Beşiktaş'ta ikinci Rıza Çalımbay dönemi: Tekrar buraya gelmek büyük bir mutluluk

Rıza Çalımbay (AA)
Rıza Çalımbay (AA)

BJK Nevzat Demir Tesisleri'nde düzenlenen basın toplantısında konuşan Rıza Çalımbay, göreve getirilme süreciyle ilgili bilgi verdi.

Beşiktaş'a dönmekle yaşadığı mutluluğu anlatan Çalımbay, "Çağırdılar geldim. 'Durumumuz iyi değil.' dediler, 'Tamam' dedim. 'Yapabilir miyiz hocam?' dediler, 'Yaparım' dedim. Benim açımdan tekrar buraya gelmek büyük bir mutluluk. Her zaman söylediğim gibi Beşiktaşlıyım. Futbol hayatım buradan başladı, burada bitti. Şu anda geldiğim dönem ilk başladığım zamana benziyor. Yıldırım Demirören o zaman 'Beşiktaş'la çalışır mısın?' diye çağırdı. Çaykur Rizespor'da bıraktı ve böyle sıkıntılı, kaos olan bir durumda buraya geldim. İyi bir şekilde bitirdik. İlk başladığımızda ligin ikinci yarısını lider bitirdik. Takımın durumu pek iç açıcı değil. Amacımız bunu çok iyi şekilde analiz edip, nerede, ne kriz var onları bulmamız gerekiyor." diye konuştu.

Siyah-beyazlı kulübe minnet borcu olduğunu ifade eden Çalımbay, "Biz de sezon başı takımı alalım, tanıyalım, transferleri yapalım isteriz ama yapacak bir şey yok. Şu anda çağırıp ihtiyaçları olduğunu söylediler. Çağırdıkları zaman 'yok' demem. Beşiktaş Kulübüne minnet borçluyum. Benim futbol hayatım burada geçti. Ne kazandıysak Beşiktaş sayesinde oldu. O bize verdi, şimdi bizim ona vermemiz gerekiyor." ifadelerini kullandı.
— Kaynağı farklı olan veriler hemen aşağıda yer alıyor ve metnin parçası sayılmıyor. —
Lemma Product_new_fields (newId u : ObjectId) (payload : IProduct) (p : Product) :
  Product_new newId (set_user payload u) = Some p ->
  p_id p = newId /\ p_user p = u
  /\ name payload = Some (p_name p) /\ price payload = Some (p_price p)
  /\ seller payload = Some (p_seller p)
  /\ p_stock p = default stock_default (stock payload).
Proof.
  unfold Product_new, set_user. simpl.
  destruct (name payload), (price payload), (seller payload); try discriminate.
  intros [= <-]. simpl. auto 10.
Qed.

(** ** [create]: the outcomes of one call *)

Arguments Product_new : simpl never.

(** One library call: either it throws, and the goal's error branch is
    closed, or the run goes on. *)
Ltac fault_case f s :=
  destruct (f s) eqn:?; simpl; [right; eauto 10|].

Lemma create_cases f newId payload userId db :
  hasRequiredFields (removeEmptyFields payload) = true ->
  (exists p sel,
     Product_new newId (set_user (removeEmptyFields payload) userId) = Some p
     /\ (strip (seller payload) ≫= fun i => sellers db !! i) = Some sel
     /\ products db !! newId = None
     /\ create f newId payload userId db =
          (Ok [p],
           mkStore (<[newId := p]> (products db))
                   (purchases db ++ [create_purchase_entry userId sel p])
                   (sellers db)))
  \/ (exists e,
        create f newId payload userId db = (Err e, db)
        /\ ((exists s m, f s = Some m)
            \/ (strip (seller payload) ≫= fun i => sellers db !! i) = None
            \/ is_Some (products db !! newId))
        /\ (exists m,
              e = Thrown m
              \/ e = CustomError 400 ("Product create failed: " +:+ m))).
Proof.
  intros Hv.
  destruct (Product_new_required newId userId _ Hv) as [p Hp].
  unfold_ops. rewrite Hv. simpl.
  fault_case f ObjectIdCast.
  fault_case f StartSession.
  fault_case f SellerFindById.
  destruct (strip (seller payload) ≫= fun i => sellers db !! i)
    as [sel|] eqn:Hs; simpl; [|right; eauto 10].
  fault_case f ProductCreate.
  rewrite Hp. simpl.
  destruct (products db !! newId) eqn:Hn; simpl; [right; eauto 10|].
  fault_case f PurchaseCreate.
  fault_case f CommitTransaction.
  left. exists p, sel. auto.
Qed.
Beşiktaş'ta bir kriz olduğunu söyleyen tecrübeli teknik adam, "Bugün hafif bir antrenmana sonra da maça çıkacağız. Bu büyük bir dezavantaj benim için. Oyuncularımızla, 'Ne olursa olsun bunu halledecek olan bizleriz.' diye konuştuk. Sahaya bambaşka bir şekilde çıkacaklar. Bu krizi en iyi şekilde atlatacağımıza inanıyorum." dedi.

"Öncelikle taraftarı kazanmamız gerekiyor"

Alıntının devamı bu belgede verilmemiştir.